My man... so you really do like inner game then huh?
So, everything G said was pretty much what I was going to say more or less. This sounds 100% like an inner game problem which means it's a 'life' problem, not a technique problem. It sounds like you're not happy with your life right now yet your desperately wanting women. The fact that you're not getting them increases that desperation because you feel that you 'should' be getting them given you've gotten them before. Challenges with women are often symptoms of larger problems in a guys life. And honestly, you pretty much hit the nail on the head when you mentioned your lack of social life.

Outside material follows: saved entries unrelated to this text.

(** ** Properties *)

(** Insertion.  In a world of well-formed lists, [PushFront], [PushBack],
    [InsertBefore] and [InsertAfter] run without a nil dereference, put a new
    element with the value at the front, at the back, before and behind the
    given element, keep the order of the others, and leave every other list of
    the world as it was. *)
Lemma list_insertion {T} `{!Inhabited T} (w : world T) W l xs1 p u xs2 v :
  world_rep w W → W !! l = Some (xs1 ++ (p, u) :: xs2) →
  (∃ w' q, PushFront w l v = Ret (w', inr q) ∧
     world_rep w' (<[l:=(q, v) :: xs1 ++ (p, u) :: xs2]> W)) ∧
  (∃ w' q, PushBack w l v = Ret (w', inr q) ∧
     world_rep w' (<[l:=(xs1 ++ (p, u) :: xs2) ++ [(q, v)]]> W)) ∧
  (∃ w' q, InsertBefore w l v (Some (inr p)) = Ret (w', Some (inr q)) ∧
     world_rep w' (<[l:=xs1 ++ (q, v) :: (p, u) :: xs2]> W)) ∧
  (∃ w' q, InsertAfter w l v (Some (inr p)) = Ret (w', Some (inr q)) ∧
     world_rep w' (<[l:=xs1 ++ (p, u) :: (q, v) :: xs2]> W)).
Proof.
  intros HW Hl. split_and!.
  - destruct (PushFront_rep w W l _ v HW Hl) as (w' & q & ? & _ & ?). by exists w', q.
  - destruct (PushBack_rep w W l _ v HW Hl) as (w' & q & ? & _ & ?). by exists w', q.
  - destruct (InsertBefore_rep w W l xs1 p u xs2 v HW Hl) as (w' & q & ? & _ & ?). by exists w', q.
  - destruct (InsertAfter_rep w W l xs1 p u xs2 v HW Hl) as (w' & q & ? & _ & ?). by exists w', q.
Qed.

(** A world with one list of two elements. *)
Lemma two_elements : ∃ (w : world Z) W l p q, world_rep w W ∧ W !! l = Some [(p, 1); (q, 2)].
Proof.
  destruct (newList_rep (T:=Z) empty_world ∅ world_rep_empty) as (w1 & l & _ & _ & H1).
  destruct (PushBack_rep w1 _ l [] 1 H1) as (w2 & p & _ & _ & H2); [by rewrite lookup_insert_eq|].
  destruct (PushBack_rep w2 _ l [(p, 1)] 2 H2) as (w3 & q & _ & _ & H3); [by rewrite lookup_insert_eq|].
  eexists w3, _, l, p, q. split; [exact H3|]. by rewrite lookup_insert_eq.
Qed.

Lemma list_insertion_witness :
  ∃ (w : world Z) l p w' q, PushFront w l 7 = Ret (w', inr q) ∧ Front w l = Ret (Some (inr p)).
Proof.
  destruct two_elements as (w & W & l & p & q & HW & Hl).
  destruct (list_insertion w W l [] p 1 [(q, 2)] 7 HW Hl) as ((w' & r & H & _) & _).
  exists w, l, p, w', r. split; [exact H|]. by rewrite (Front_rep w l _ (wr_lists _ _ HW _ _ Hl)).
Defined.

(** Removal and moves.  [Remove] takes the element out and returns its
    value, [MoveToFront] and [MoveToBack] move it to the ends; the order of the
    other elements and the other lists are unchanged, and nothing panics. *)
Lemma list_removal_and_moves {T} `{!Inhabited T} (w : world T) W l xs1 p u xs2 :
  world_rep w W → W !! l = Some (xs1 ++ (p, u) :: xs2) →
  (∃ w', Remove w l (Some (inr p)) = Ret (w', u) ∧ world_rep w' (<[l:=xs1 ++ xs2]> W)) ∧
  (∃ w', MoveToFront w l (Some (inr p)) = Ret w' ∧ world_rep w' (<[l:=(p, u) :: xs1 ++ xs2]> W)) ∧
  (∃ w', MoveToBack w l (Some (inr p)) = Ret w' ∧ world_rep w' (<[l:=xs1 ++ xs2 ++ [(p, u)]]> W)).
Proof.
  intros HW Hl. split_and!; [by apply Remove_rep|by apply MoveToFront_rep|by apply MoveToBack_rep].
Qed.

Lemma list_removal_and_moves_witness :
  ∃ (w : world Z) l p w', Remove w l (Some (inr p)) = Ret (w', 1).
Proof.
  destruct two_elements as (w & W & l & p & q & HW & Hl).
  destruct (list_removal_and_moves w W l [] p 1 [(q, 2)] HW Hl) as ((w' & H & _) & _).
  by exists w, l, p, w'.
Defined.

(** [MoveBefore] and [MoveAfter] do not move anything: whatever position is
    given, the lists are afterwards what they were before, since both use the
    element in place of the position. *)
Lemma MoveBefore_MoveAfter_do_nothing {T} `{!Inhabited T} (w : world T) W l xs1 p u xs2 position :
  world_rep w W → W !! l = Some (xs1 ++ (p, u) :: xs2) →
  (∃ w', MoveBefore w l (Some (inr p)) position = Ret w' ∧ world_rep w' W) ∧
  MoveAfter w l (Some (inr p)) position = Ret w.
Proof.
  intros HW Hl. split; [by eapply MoveBefore_rep|by eapply MoveAfter_rep].
Qed.

Lemma MoveBefore_MoveAfter_do_nothing_witness :
  ∃ (w : world Z) l p q, MoveAfter w l (Some (inr p)) (Some (inr q)) = Ret w.
Proof.
  destruct two_elements as (w & W & l & p & q & HW & Hl). exists w, l, p, q.
  apply (MoveBefore_MoveAfter_do_nothing w W l [] p 1 [(q, 2)] (Some (inr q)) HW Hl).
Defined.

(** Traversals.  [Len] is the number of elements; [Values] collects the
    values in order, [ForEach] and [ForEachReverse] visit them in order and in
    reverse until the callback returns an error; the loops end within as many
    rounds as there are elements. *)
Lemma list_traversals {T S} `{!Inhabited T} (w : world T) W l xs
    (callback : T → S → S * option error) st fuel :
  world_rep w W → W !! l = Some xs → (length xs ≤ fuel)%nat →
  Len w l = Ret (len xs) ∧
  Values fuel w l = Some (Ret (xs.*2, None)) ∧
  ForEach fuel w l callback st = Some (Ret (visit_values callback xs.*2 st)) ∧
  ForEachReverse fuel w l callback st = Some (Ret (visit_values callback (rev xs.*2) st)).
Proof.
  intros HW Hl Hf. pose proof (wr_lists _ _ HW _ _ Hl) as Hr. split_and!.
  - unfold Len, get_len. by rewrite (lr_len _ _ _ Hr).
  - unfold Values, Range, ForEach. rewrite (Front_rep _ _ _ Hr).
    rewrite (walk_Next fuel w l [] xs) by done. by rewrite visit_collect.
  - unfold ForEach. rewrite (Front_rep _ _ _ Hr). by apply (walk_Next fuel w l [] xs).
  - unfold ForEachReverse. rewrite (Back_rep _ _ _ Hr).
    rewrite (walk_Prev fuel w l (rev xs) []) by (rewrite ?rev_involutive, ?app_nil_r, ?length_rev; done).
    do 3 f_equal. apply map_rev.
Qed.

Lemma list_traversals_witness :
  ∃ (w : world Z) l, Values 2 w l = Some (Ret ([1; 2], None)).
Proof.
  destruct two_elements as (w & W & l & p & q & HW & Hl). exists w, l.
  apply (list_traversals w W l [(p, 1); (q, 2)] (λ v st, (st, None)) tt 2 HW Hl). simpl. lia.
Defined.

(** [PushBackList] appends new elements with the values of the other list,
    in order, also when the other list is the list itself, and leaves the other
    lists as they were. *)
Lemma PushBackList_appends {T} `{!Inhabited T} (w : world T) W l other xs ys :
  world_rep w W → W !! l = Some xs → W !! other = Some ys →
  ∃ w' new, PushBackList w l other = Ret w' ∧ new.*2 = ys.*2 ∧ world_rep w' (<[l:=xs ++ new]> W).
Proof. apply PushBackList_rep. Qed.

Lemma PushBackList_appends_witness :
  ∃ (w w' : world Z) l, PushBackList w l l = Ret w' ∧ Values 4 w' l = Some (Ret ([1; 2; 1; 2], None)).
Proof.
  destruct two_elements as (w & W & l & p & q & HW & Hl).
  destruct (PushBackList_appends w W l l _ _ HW Hl Hl) as (w' & new & H1 & H2 & HW').
  exists w, w', l. split; [exact H1|].
  pose proof (wr_lists _ _ HW' l _ ltac:(by rewrite lookup_insert_eq)) as Hr.
  unfold Values, Range, ForEach. rewrite (Front_rep _ _ _ Hr).
  rewrite (walk_Next 4 w' l [] _ _ _ Hr).
  - rewrite visit_collect, fmap_app, H2. reflexivity.
  - rewrite length_app. apply (f_equal length) in H2. rewrite !length_fmap in H2. rewrite H2. simpl. lia.
Defined.

(** After [Init] has cleared a list, its old elements still name it as their
    list: removing one of them makes the length negative. *)
Definition stale_remove : outcome Z :=
  '(w, l) ← newList (T:=Z) empty_world;
  '(w, e) ← PushBack w l 1;
  '(w, _) ← PushBack w l 2;
  w ← Init w l;
  '(w, _) ← Remove w l (Some e);
  Len w l.

Lemma Init_leaves_elements_attached : stale_remove = Ret (-1).
Proof. vm_compute. reflexivity. Qed.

Often, it's the very things we avoid or don't want to do that is the very thing we MUST do if we want the results. In this case, you must socialize and have some sort of a social life. There's no going about that, especially with you, because of the very fact you mentioned it. And it sounds like it's something you don't want to do, so you must do it... if you want results with women. You don't need to dedicate a shit ton of time, but you need do it. Find groups, hit up old friends, go to events, meetup.com, sports clubs, student clubs, martial arts club, go out yourself, anything, but you need to start engaging with people. Remember, women crave connection, and if your ability to connect with people has diminished because you don't have a social life anymore, how are you going to be able to give her that? It's not all about work and being fit. Besides, what does money even represent, status, right? Money represents status. But if you have no social life and no friends, what do you really have? Do you actually have any status? So, therefore, your social life is the area you must get back into in some form or another. Don't be lazy. Not having time is bullshit. You either make time or you don't. It's as simple as that.